Akhir-akhir ini memang ada upaya untuk mengislamisasi tata cara jual beli ala kapitalis tersebut dengan syariah Islam, seperti yang terjadi di pasar modal syariah. Walaupun jenis transaksi seperti itu telah disebut dengan stempel islami, namun kita tetap harus berhati-hati dengan meneliti fakta yang sesungguhnya dan menstandarisasikannya dengan tata cara jual beli yang telah dijelaskan secara rinci dalam khasanah keilmuan Islam yang telah lengkap, sehingga kita dapat memastikan apakah harta yang diperoleh, melalui jual beli itu, halal atau haram.

Untuk menjamin harta kita halal atau haram, Syariah Islam telah menetapkan rukun dan syarat yang menyebabkan harta yang dipertukarkan menjadi sah secara syar’i, sehingga halal untuk dimiliki dan dipergunakan, baik untuk dimakan, diolah atau dikelola dengan cara apa saja yang disahkan oleh syariah. Jika rukun dan syarat jual beli tidak sesuai dengan ketentuan syariah, maka harta tersebut tidak sah (haram) dimiliki dan/atau dikelola.

Rukun Jual Beli

Rukun aqad adalah (1) dua pihak yang berakad (al aqidaan), (2) obyek akad (al-mahal al aqd), dan (3) redaksi akad atau ijab qabul (ash-shighaat).

Syarat-syarat Jual Beli

Syarat-syarat jual beli yang ditetapkan oleh Syariah Islam adalah sebagai berikut :

1. Syarat-syarat ‘Aqid (Pihak yang Berakad)

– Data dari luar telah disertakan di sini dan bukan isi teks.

(** * The plant-configuration store of [api/app.py]

    A shallow embedding of the Flask handlers that persist L-system plant
    configurations in one SQLite table, and of the command-line importer of
    [api/migrate.py], with the properties of their create-or-replace,
    partial-update, bulk-import, listing, reading and deleting protocols.

    - A request body is the Python object [request.get_json()] returns: a
      [json] value.  The handlers are untyped, so the operations they apply
      to it ([not data], [field in data], [data[k]], [data.get(k, d)]) are
      modelled on every JSON value, with the exception Python raises where it
      raises one.
    - The table is a list of rows in rowid order together with the
      AUTOINCREMENT counter.  A row maps column names to SQLite values, as
      [sqlite3.Row] does.  A cell holds what its column makes of the value
      that was bound to the statement: a REAL column stores an integer as
      the nearest float and an INTEGER column a float without a fraction as
      the integer.  The conversions between text and numbers (a number
      written to a TEXT column, a text that reads as a number written to a
      numeric one) are not modelled, and the statements that depend on what
      a cell holds ask for values of the kind of their column.  The
      exhaustion of the 64-bit rowids is not modelled either.
    - [time.time()] is an input of a handler: the reading in milliseconds.
    - A handler maps the store before the request to its response and the
      store after it; what a closed connection had not committed is lost.

    The file has the model first (Python values, the SQLite statements, the
    handlers, the routes and the importer), then the vocabulary of the
    statements and sample data, then the facts about the engine and the
    handlers, then the claims, each with its counterexample and witness
    where it has one, and last the further properties of the handlers and
    of sequences of requests. *)

From Stdlib Require Import ZArith QArith String Ascii List Bool Lia.
From Stdlib Require Import Floats.SpecFloat.
From Stdlib Require Import Sorting.Permutation Sorting.Sorted.
From stdpp Require Import base option gmap strings.
Import ListNotations.

#[local] Set Warnings "-register-all".
#[local] Open Scope Z_scope.

(** ** Python values and exceptions *)

(** The result of [json.loads]: [JInt] is a Python [int], [JReal] a finite
    Python [float], kept as the number it denotes (the handlers never
    compute with it, and the two zeros are one number), [JNaN] the float
    the parser makes of [NaN]; the infinities, which the parser also
    accepts and which pass through the handlers as any other float, are
    left out. A [str] is held as the bytes of its UTF-8 form, a lone
    surrogate, which has none, as the three bytes of its code point. *)
Inductive json :=
| JNull
| JBool (b : bool)
| JInt (z : Z)
| JReal (q : Q)
| JNaN
| JStr (s : string)
| JArr (l : list json)
| JObj (m : gmap string json).

(** Constraints of the [plants] table that a statement can violate. *)
Inductive constraint :=
| NotNull (column : string)
| Unique (column : string).

(** The exceptions the handlers can meet. [InterfaceError] is the driver's
    refusal to bind a value of an unsupported type, [UnicodeEncodeError]
    its failure to encode a string with a lone surrogate. *)
Inductive exn :=
| TypeError
| AttributeError
| KeyError (key : string)
| OverflowError
| InterfaceError
| UnicodeEncodeError
| IntegrityError (c : constraint).

Definition result (A : Type) : Type := exn + A.

Definition try {A B : Type} (m : result A) (k : A -> result B) : result B :=
  match m with
  | inl e => inl e
  | inr a => k a
  end.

Al ‘Aqid (pihak yang berakad) disyaratkan harus orang yang berakal dan mumayyiz (bisa membedakan). Karena itu, akad yang dilakukan orang gila dan anak kecil yang belum mumayyiz tidak sah. Sah tidaknya akad yang dilakukan oleh anak kecil yang mumayyiz tergantung pada izin orang tuanya atau orang yang bertanggung jawab terhadapnya, jika ada izin maka akadnya sah, jika tidak, maka akadnya tidak sah.

2. Syarat-syarat Obyek Akad (al ma’qud ‘alayhi)

Obyak akad (al ma’qud ‘alayhi) harus memenuhi enam syarat, yaitu :

* Zatnya harus suci dan halal
* Dapat dimanfaatkan
* Kepemilikan ‘aqid terhadap barang tersebut
* Kemampuan untuk menyerahterimakan barang yang dijual
* Pengetahuan tentang barang harus jelas, baik fisik, spesifikasi maupun harganya
* Keberadaan barang yang dibeli harus dapat diserahterimakan

Itulah rukun dan syarat yang wajib diperhatikan oleh kaum muslimin saat melakukan aktivitas jual beli, agar implikasinya dan hasilnya menjadi sah, sehingga harta yang dimakan, dimanfaatkan dan dikelola menjadi harta yang halal. Dengan demikian kita dapat menikmati hidup yang penuh dengan keberkahan dari Allah SWT.